The prospect that the first binding framework for the international governance of AI might be international trade law can be frightening unless WTO members retain sufficient margin for experimentation with novel strategies to give effect to human rights in the cross-border context. Susan Aaronson points at the disconnection between efforts to promote the free flow of data and efforts to promote digital human rights at national and international levels.Footnote 63 As trade agreements have gone beyond import tariffs and quotas into regulatory rules and harmonization, Kelsey has criticized that new e-commerce rules impose ‘significant constraints on the regulatory authority of governments, irrespective of their levels of development, and includes matters that belong more to Internet governance, than to trade’.Footnote 64
E Conclusion
Everything is in flux. Cross-border data flows are pervasive and a defining characteristic of the age of digital interdependence. So far, our global information civilization is not founded on a shared commitment to protect human rights regardless of jurisdiction, citizenship and location of data. Engendering respect for human rights remains for the foreseeable future a paramount function of domestic legal institutions which must be reactive to respond to the challenges of cross-border data flows.Footnote 65 We are also beginning to grasp that the challenges for the multi-level governance of human rights are not just about overlapping claims of authority and the transnational export of rules but go to the core of the conditions of human freedom and the democratic constitution of societies.Footnote 66
International trade law is laying claim to the governance of cross-border digital trade and the liberalization of cross-border flow of data.
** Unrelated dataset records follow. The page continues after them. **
Fixpoint all_digits (s : string) : bool :=
  match s with
  | EmptyString => true
  | String c s' => is_digit c && all_digits s'
  end.

(** All tokens but the last are good. *)
Definition body_good (l : list string) : Prop :=
  Forall (fun t => good_token t = true) (removelast l).

(** The first token continues a number; those after it, the last one
    apart, are good. *)
Definition tail_then_good (l : list string) : Prop :=
  exists t ts, l = t :: ts /\ token_tail t = true /\ body_good ts.

(** ** Vote counts and emissions *)

(** A vote count that [consensus_maker] can build: five counters, none
    negative, adding up to at most [bound]. *)
Definition count_vector (bound : Z) (score : list Z) : Prop :=
  List.length score = 5%nat
  /\ Forall (fun v => 0 <= v) score
  /\ sum score <= bound.

(** The value of [Q] at lines 270-273 for [P = e/t]. *)
Definition quality_of (fp : FloatSource) (e t : Z) : Z :=
  if e =? 0 then 62 else phred_float fp e t.

(** What one position adds to the two accumulators. *)
Definition emission (fp : FloatSource) (rng : RandomSource) (n : nat)
    (score : list Z) : string * list Z :=
  emit fp rng n score (EmptyString, []).

(** A read that [consensus_maker] can process at every position below
    [readLength]: its MD string decodes, its aligned bases are over
    A, C, G, T, N and reach from the start to the end of its query bounds,
    and each mismatch position within the bounds has a quality. *)
Definition well_formed_read (readLength : Z) (read : AlignedRead) : bool :=
  over_alphabet (query_alignment_sequence read)
  && match query_seq_pos (cigar read) readLength,
           mismatch_pos (cigar read) (MD read) with
     | Ok (start, end_), Ok ms =>
         (end_ - start
          <=? Z.of_nat (String.length (query_alignment_sequence read)))
         && forallb
              (fun m =>
                 (m <? start) || (end_ <=? m)
                 || (m <? Z.of_nat
                            (List.length (query_alignment_qualities read))))
              ms
     | _, _ => false
     end.

(** ** Decimal strings *)

(** No character of [s] is [c]. *)
Fixpoint lacks (c : ascii) (s : string) : bool :=
  match s with
  | EmptyString => true
  | String x s' => negb (Ascii.eqb x c) && lacks c s'
  end.

(** The value of a run of digits read after the number [acc]. *)
Fixpoint digits_value (s : string) (acc : Z) : Z :=
  match s with
  | EmptyString => acc
  | String c s' => digits_value s' (10 * acc + digit_val c)
  end.

(** ** Raw tags

    The tag that [main] builds for a read (lines 540-547):
    ['{}_{}_{}_{}_{}_{}_{}'.format(barcode, reference_id, reference_start,
    next_reference_id, next_reference_start, strand, read)]. *)
Definition raw_tag (barcode : string)
    (reference_id reference_start next_reference_id next_reference_start : Z)
    (strand read : string) : string :=
  join "_" [barcode; str reference_id; str reference_start;
            str next_reference_id; str next_reference_start; strand; read].

(** The first five fields of a raw tag, joined. *)
Definition tag_body (barcode : string) (a b c d : Z) : string :=
  join "_" [barcode; str a; str b; str c; str d].

(** [new_tag] after the first [if]/[else] of [sscs_qname] for the raw tag
    of a read at [(c1, p1)] with its mate at [(c2, p2)]; [r1] tells whether
    the read is read 1. *)
Definition strand_tag_of (barcode : string) (c1 p1 c2 p2 : Z) (r1 : bool)
    (flag : Z) : option string :=
  if ((p1 >? p2) && (c1 =? c2)) || (negb (c1 =? p2) && (c1 >? c2)) then
    Some (tag_body barcode c2 p2 c1 p1 ++ (if r1 then "_neg" else "_pos"))%string
  else if (c1 =? c2) && (p1 =? p2) then
    if mem flag [99; 147] then Some (tag_body barcode c1 p1 c2 p2 ++ "_pos")%string
    else if mem flag [83; 163]
         then Some (tag_body barcode c1 p1 c2 p2 ++ "_neg")%string
         else None
  else
    Some (tag_body barcode c1 p1 c2 p2 ++ (if r1 then "_pos" else "_neg"))%string.

(** ** Sample reads *)

(** One soft-clipped base, then three aligned bases with a mismatch at
    offset 1 of the aligned part; only the first aligned base has a quality
    under 30. *)
Definition clipped_read : AlignedRead :=
  mkRead [(SOFT_CLIP, 1%nat); (MATCH, 3%nat)] "1A1" [10; 40; 40] "ACG".

(** Three aligned bases without mismatch. *)
Definition plain_read (bases : string) : AlignedRead :=
  mkRead [(MATCH, 3%nat)] "3" [40; 40; 40] bases.

(** The logarithm to base 10 of a real number. *)
Definition log10 (x : R) : R := (ln x / ln 10)%R.

(** Four reads that agree on the first and last base and are tied, two
    against two, on the middle one. *)
Definition tie_family : list AlignedRead :=
  [plain_read "AAA"; plain_read "AAA"; plain_read "ACA"; plain_read "ACA"].

(** Three aligned bases, the middle one a mismatch of quality 10. *)
Definition low_quality_read : AlignedRead :=
  mkRead [(MATCH, 3%nat)] "1A1" [40; 10; 40] "ACG".

(** ['c' * n]. *)
Fixpoint string_repeat (c : ascii) (n : nat) : string :=
  match n with
  | O => EmptyString
  | S n' => String c (string_repeat c n')
  end.

(** Position [i] lies outside of the query bounds of [read]. *)
Definition outside_bounds (readLength i : Z) (read : AlignedRead) : Prop :=
  exists start end_,
    query_seq_pos (cigar read) readLength = Ok (start, end_)
    /\ (i < start \/ end_ <= i).

(** ** Mismatch strings as data

    An MD string read as the SAM format defines it: a first run of matches,
    then events, each followed by a run of matches.  An event is the
    substitution of one base or the deletion of a run of reference bases. *)

Inductive md_event : Set :=
| Substitution (base : ascii)
| Deletion (bases : string).

Definition render_event (ev : md_event) : string :=
  match ev with
  | Substitution c => String c EmptyString
  | Deletion s => String "^" s
  end.

Fixpoint render_md_tail (items : list (md_event * Z)) : string :=
  match items with
  | [] => EmptyString
  | (ev, n) :: rest => (render_event ev ++ str n ++ render_md_tail rest)%string
  end.

(** The MD string with [n0] leading matches and the events [items]. *)
Definition render_md (n0 : Z) (items : list (md_event * Z)) : string :=
  (str n0 ++ render_md_tail items)%string.

Fixpoint all_upper (s : string) : bool :=
  match s with
  | EmptyString => true
  | String c s' => is_upper c && all_upper s'
  end.

(** Run lengths are not negative, bases are capital letters, and a deletion
    names at least one base. *)
Definition md_items_ok (items : list (md_event * Z)) : bool :=
  forallb
    (fun item =>
       (0 <=? snd item)
       && match fst item with
          | Substitution c => is_upper c
          | Deletion s => negb (String.eqb s EmptyString) && all_upper s
          end)
    items.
From the domestic protection of data privacy and how data privacy rules may conflict with international trade law, we can draw lessons for the emerging multi-level governance of AI. With respect to AI governance, the EU’s fundamental rights approach holds unique value in an international context where the other major players, like the United States and China, move ahead without paying much attention to these underlying human values. It will be important to critically assess the impact of the WTO e-commerce negotiations on the human rights–based governance of AI before the ‘free trade leviathan’Footnote 67 further restricts the policy choices not only of individual states but also of the EU itself.Footnote 68
Where international trade rules prevail, they should provide for constitutional pluralism and a sufficient margin for domestic experimentation with novel strategies to give effect to human rights in the online context.Footnote 69 This should not be construed as an argument in favour of a uniform interpretation or even a mandate for the positive harmonization of (digital) human rights through international (trade) law.Footnote 70 Yet, trade law should not move ahead in setting the rules for cross-border trade in the era of big data and AI without recognizing the members’ responsibility to take appropriate measures that would ensure that artificial intelligence and overall data governance are fully accountable to domestic human rights frameworks. Identifying strategies and approaches that effectively ground individual interests and societal values in transnational algorithmic systems ought to strike a balance between the rule of law and innovation policy that crucially undergird a robust information civilization.